I’m not sure exactly when the transition occurred, when the voices expressing fear and disappointment with my body turned inward and became my own self-critique. But I do remember this: At age 11, I stopped eating. I was 4′9″ and 100 pounds. I started doing my mom’s yoga video, the Jane Fonda Workout, and began to dance. Eventually I reached 65 pounds. I was anorexic. My family stopped making comments. I was thin and totally a mess emotionally … but that didn’t matter. I stopped incurring the snipes and jabs.

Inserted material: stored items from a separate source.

(* ===== verification/Prelude.v ===== *)
(** * A verification development for the RouteStack node agent

    The agent runs on a node, enrolls it with a controller, reports heartbeats,
    claims operations one at a time and executes them: containers are managed
    through the Docker Engine API, firewall chains through iptables,
    certificates through Certbot, tunnels through a helper script inside a
    container.  The program is modelled by translation: one definition per Go
    function, with the guards, the order of the calls and the error texts of
    the source.

    ** How the program is modelled

    A Go function with effects is [M W A], a function from a world [W] to a
    result and a new world ([Prelude]).  The world is abstract: what the
    program reaches outside of itself are the methods of type classes over
    [W], so a theorem holds for every environment, every failing one included.
    A pair of a value and an error is [result] or, when both may be present,
    the pair; [x <- c orelse h ;; k] is [if err != nil { return h(err) }].
    Strings are byte strings and integers are [Z] with the wrap-around of their
    width written out where the code computes with them.  A panic or an exit
    of the process is a value of its own ([executor.outcome], [enroll.Panic],
    [command.ending]).  Loops that need not end are bounded by a number of turns
    over which the theorems quantify; the retry loop and the searches of the
    regular expressions recurse on bounds the source gives (the number of
    attempts, the runes that are left), which [star_loop_fuel] shows to be
    enough.  Maps whose order Go leaves open go through [GoMaps].

    ** The files

    The language and its standard library, as far as the program uses them:
    - [GoStrings]: strings, UTF-8 runes, [bufio.Scanner], [strings.Fields];
      [Utf8]: that decoding and encoding runes are inverse; [GoFmt]: [strconv]
      and [fmt]; [GoPath]: [filepath.Clean] and [filepath.Dir]; [GoTime]: the
      text of a time; [GoFloat]: binary64 arithmetic, [strconv.ParseFloat] and
      the shortest decimal; [GoError]: error values, [errors.Is] and
      [errors.As];
    - [GoOs]: the file system as the interface [FileSystem], its contract
      [Files], and [Watched] worlds, which record every state in between, so
      that a crash can be placed anywhere;
    - [Json], [JsonRoundTrip]: [encoding/json]: the printer, the parser with its
      errors, struct decoders with case folding, that printing and parsing are
      inverse on valid UTF-8, and that nothing else is ever parsed;
    - [Http]: requests, responses, contexts with deadlines, transports.
    Not of the language, but for statements about runs:
    - [Observe]: a world with a trail ([Observed]), in which the exchanges of a
      transport or the calls of a client are recorded while the program runs.

    The program, a module for each Go package or file:
    - [Redact]: internal/redact/redact.go;
    - [Docker] (module [docker]): internal/docker/client.go;
    - [Service] ([service]): internal/service/spec.go, manager.go;
    - [Executor] ([executor]): internal/executor/executor.go;
    - [Components] ([components], [installer]): internal/components/spec.go,
      internal/installer/installer.go;
    - [Tunnel], [Health], [Firewall], [Certs]: the managers of the packages of
      the same names;
    - [Handlers] ([handlers]): internal/executor/handlers.go;
    - [Main] ([main]): the wiring of cmd/routestack-agent/main.go;
    - [Api] ([api]): internal/api/client.go; [Enroll] ([enroll]):
      internal/api/enroll.go and the constructors of client.go; [Heartbeat]
      ([heartbeat]): internal/api/heartbeat.go, heartbeat_linux.go,
      heartbeat_other.go;
    - [State] ([state]): internal/state/state.go; [Config] ([config],
      [filesystem]): internal/agent/config.go, internal/filesystem/paths.go;
    - [Agent] ([agent]): the operation loop of internal/agent/agent.go, over
      any client and ([agent.http_api]) over the one of package api;
      [Runtime] ([runtime]): its heartbeat loop, start and shutdown;
    - [Frame] ([frame]): no code of its own; what every registered handler
      leaves alone, and with it the HTTP exchanges of the loop over the wired
      executor;
    - [Command] ([command]): the commands of cmd/routestack-agent/main.go.

    The components meet at interfaces, as in the source: a manager is written
    over the class of the operations it needs ([service.ContainerClient],
    [installer.ImageClient], [tunnel.ContainerExec], [health.ContainerInspector],
    [firewall.CommandRunner], [certs.commandRunner], [agent.APIClient],
    [runtime.StateStore]), and the Docker client gives the instances
    ([service.docker_containers], ...).  Contracts are classes with laws:
    [Files] (what the calls do to the table of files), [firewall.Iptables]
    (the rules of a chain), [service.Daemon] (the containers behind the
    operations of a client), which [service.docker_daemon] proves of the Docker
    client from [service.Engine] (the containers behind its HTTP requests).
    Nothing is assumed of the controller.

    ** What is shown

    - Execution: in every interleaving of calls, evictions and the clock an
      operation id is not executed twice within its hour; [Execute] refines the
      locked step of that transition system; the wired executor answers every
      operation with a result of a known status or an error.
    - The loops: over any client, every claim that yields an operation is
      followed by one call that completes it, before the next claim; over the
      HTTP client and the wired executor, the requests that leave the agent are
      claims and, for each operation handed out, a report of it with a known
      status and a redacted text, each sent up to six times, and not at all
      where the URL is refused.  Delivery is not promised.  A heartbeat goes
      out at the start and at each tick, with the same limits.
    - Containers: applying a revision to a service with a plain id leaves one
      container of the service, running and created from the request for its
      specification, and no other touched; [FindContainer] equals a
      declarative search; the members of the creation request, with the host
      ports that a later mapping of the same container port replaces.
    - The controller: the retry schedule with its doubling waits, which answers
      are tried again, which answer decides, and that it ends.
    - Files: state, key and certificate are replaced atomically, whatever call
      fails and wherever the process stops; a saved state is read back; what
      [enroll] leaves is the key it asked for, the certificate and the node id
      of the answer, which a later start reads; [run] serves only with a state
      and an identity it found, and does not panic before that.
    - Redaction: no UUID is left standing in a redacted text, by way of a
      declarative reading of regular expressions for which the matcher is
      sound and complete ([mt_sound], [mt_complete]).
    - Firewall, certificates, health, tunnels, components: which requests are
      accepted, what is run for them, and what is left after a failure.  The
      jump to the chain is added unless the text of a rule mentions the name of
      the chain; no value of a certificate request but the e-mail address, which
      is not checked, becomes an option.
    - The host: the metrics are numbers within bounds, so that heartbeats can
      be encoded unless the load average is not finite; memory and processor
      figures are what the files under /proc say.

    Witnesses apply the theorems that have hypotheses to concrete worlds: a
    table of files, scripted transports, an iptables table, a silent host.

    ** What is not modelled

    Cryptography, X.509 and PEM ([enroll.Crypto]), the settings of TLS
    transports ([enroll.Transports], [newClientWithTLS]), YAML decoding
    ([config.Yaml]), the processes behind [os/exec] ([certs.OsExec],
    [firewall.OsExec]), sockets ([health.Dialer], [HttpClient]), the calls
    to the kernel ([heartbeat.Host]), the tables of Unicode outside ASCII
    ([UnicodeTables]), the JSON log lines themselves (a record is a value given
    to [Log]), and the text package [flag] prints.  Goroutines are modelled
    where they share state: the executor's lock and eviction as a transition
    system, the two loops and the shutdown as another, of which only an
    invariant is shown ([run_reachable_inv]); each loop by itself is
    sequential.  The stub methods of heartbeat_other.go return constants.  Tests,
    packaging and service units are left out. *)

From Stdlib Require Import Ascii.
From stdpp Require Export base gmap strings list.

(** ** Effects: Go functions as state-passing functions over a world

    A Go function with side effects is [M W A]: it reads and updates a world
    [W] (the services, files, processes and clocks the agent talks to) and
    returns an [A].  Every component is a section over its own abstract world,
    so its theorems hold for every environment. *)

Definition M (W A : Type) : Type := W → A * W.

#[export] Instance M_ret (W : Type) : MRet (M W) := λ A a w, (a, w).
#[export] Instance M_bind (W : Type) : MBind (M W) :=
  λ A B f c w, let '(a, w') := c w in f a w'.

Arguments M_ret W A a w /.
Arguments M_bind W A B f c w /.

(** Go's pair of a value and an error: on success the value, otherwise the
    error. *)
Inductive result (E A : Type) : Type :=
| Ok (a : A)
| Err (e : E).
Arguments Ok {E A} a.
Arguments Err {E A} e.

(** [if err := c; err != nil { return h(err) }; k], the shape of nearly every
    fallible call of the program. *)
Definition try_or {W E A B} (c : M W (result E A)) (h : E → E)
    (k : A → M W (result E B)) : M W (result E B) :=
  λ w, match c w with
       | (Ok a, w') => k a w'
       | (Err e, w') => (Err (h e), w')
       end.

Declare Scope go_scope.
Delimit Scope go_scope with go.
Open Scope go_scope.

Notation "x <- c 'orelse' h ;; k" := (try_or c h (λ x, k))
  (at level 100, c at next level, h at next level, k at level 200,
   right associativity) : go_scope.
(** The same shape for pure functions. *)
Definition rtry {E A B} (c : result E A) (h : E → E) (k : A → result E B) : result E B :=
  match c with Ok a => k a | Err e => Err (h e) end.

Notation "x <-? c 'orelse' h ;; k" := (rtry c h (λ x, k))
  (at level 100, c at next level, h at next level, k at level 200,
   right associativity) : go_scope.

Definition is_ok {E A} (r : result E A) : bool :=
  match r with Ok _ => true | Err _ => false end.

(** ** Machine integers: Go's [int], [int64] and [uint64] as [Z] *)

Definition int64_min : Z := (- 2 ^ 63)%Z.
Definition int64_max : Z := (2 ^ 63 - 1)%Z.
Definition in_int64 (z : Z) : bool := ((int64_min <=? z) && (z <=? int64_max))%Z.
Definition wrap64 (z : Z) : Z := ((z + 2 ^ 63) `mod` 2 ^ 64 - 2 ^ 63)%Z.
Definition wrapu64 (z : Z) : Z := (z `mod` 2 ^ 64)%Z.

Lemma in_int64_spec z : in_int64 z = true ↔ (int64_min ≤ z ≤ int64_max)%Z.
Proof. unfold in_int64. rewrite andb_true_iff, !Z.leb_le. done. Qed.

Lemma wrap64_id z : in_int64 z = true → wrap64 z = z.
Proof.
  rewrite in_int64_spec. unfold wrap64, int64_min, int64_max. intros ?.
  rewrite Z.mod_small; lia.
Qed.

Lemma wrap64_range z : in_int64 (wrap64 z) = true.
Proof.
  apply in_int64_spec. unfold wrap64, int64_min, int64_max.
  pose proof (Z.mod_pos_bound (z + 2 ^ 63) (2 ^ 64) ltac:(lia)). lia.
Qed.

(** ** Ranging over a Go map: some order of its entries, chosen by the runtime. *)
Class GoMaps := {
  range : gmap string string → list (string * string);
  range_perm : ∀ m, range m ≡ₚ map_to_list m;
}.

(** One such order. *)
Definition sorted_maps : GoMaps := {| range := map_to_list; range_perm := λ m, Permutation_refl _ |}.

(** ** Tactics *)

(** Split the innermost call of an effectful function in the goal or in a
    hypothesis, naming its result and the world after it. *)
Ltac step_call :=
  match goal with
  | |- context [match ?c with pair _ _ => _ end] =>
      lazymatch c with
      | context [match _ with pair _ _ => _ end] => fail
      | _ => destruct c as [? ?] eqn:?
      end
  end.

Ltac step_call_in H :=
  match type of H with
  | context [match ?c with pair _ _ => _ end] =>
      lazymatch c with
      | context [match _ with pair _ _ => _ end] => fail
      | _ => destruct c as [? ?] eqn:?
      end
  end.

(** Reduce the monadic plumbing. *)
Ltac mred := unfold try_or, rtry, mbind, mret, M_bind, M_ret in *; simpl in *.

(** Case analysis on every scrutinee of a hypothesis. *)
Ltac split_in H :=
  repeat (match type of H with
          | context [match ?x with _ => _ end] => destruct x eqn:?; simplify_eq/=
          end).

(** ** Lemmas on lists and booleans shared by the components *)

Lemma forallb_True {A} (f : A → bool) l : forallb f l = true ↔ ∀ x, x ∈ l → f x = true.
Proof.
  rewrite forallb_forall. split; intros H x Hx; apply H; by apply list_elem_of_In.
Qed.

Lemma existsb_True {A} (f : A → bool) l : existsb f l = true ↔ ∃ x, x ∈ l ∧ f x = true.
Proof.
  rewrite existsb_exists. split; intros (x & Hx & ?); exists x; by rewrite list_elem_of_In in *.
Qed.

Lemma exists_cons {A} (P : A → Prop) a l : (∃ x, x ∈ a :: l ∧ P x) ↔ P a ∨ ∃ x, x ∈ l ∧ P x.
Proof.
  split.
  - intros (x & [->|?]%elem_of_cons & ?); eauto.
  - intros [?|(x & ? & ?)]; [exists a|exists x]; (split; [by constructor|done]).
Qed.

Create HintDb agent.
#[export] Hint Resolve wrap64_range : agent.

There is way more to this story — I am leaving out loads of detail in the interest of keeping this a blog and not a memoir. But the short story involves years of disordered eating, lots of attempts to heal, a tailspin into bulimia for four years, and then finally deep acceptance and healing. This involved completely changing my relationship with myself in every way possible, and learning how to re-parent myself and create new, supportive inner voices.

Next-generation baby fat

A few weeks ago, my dear friend Kirstin from college, who also happened to be in the “sisterhood of eating disorders” clique that I danced with, told me that her 7-year-old daughter, Lyra, recently exclaimed, “My legs are FAT!”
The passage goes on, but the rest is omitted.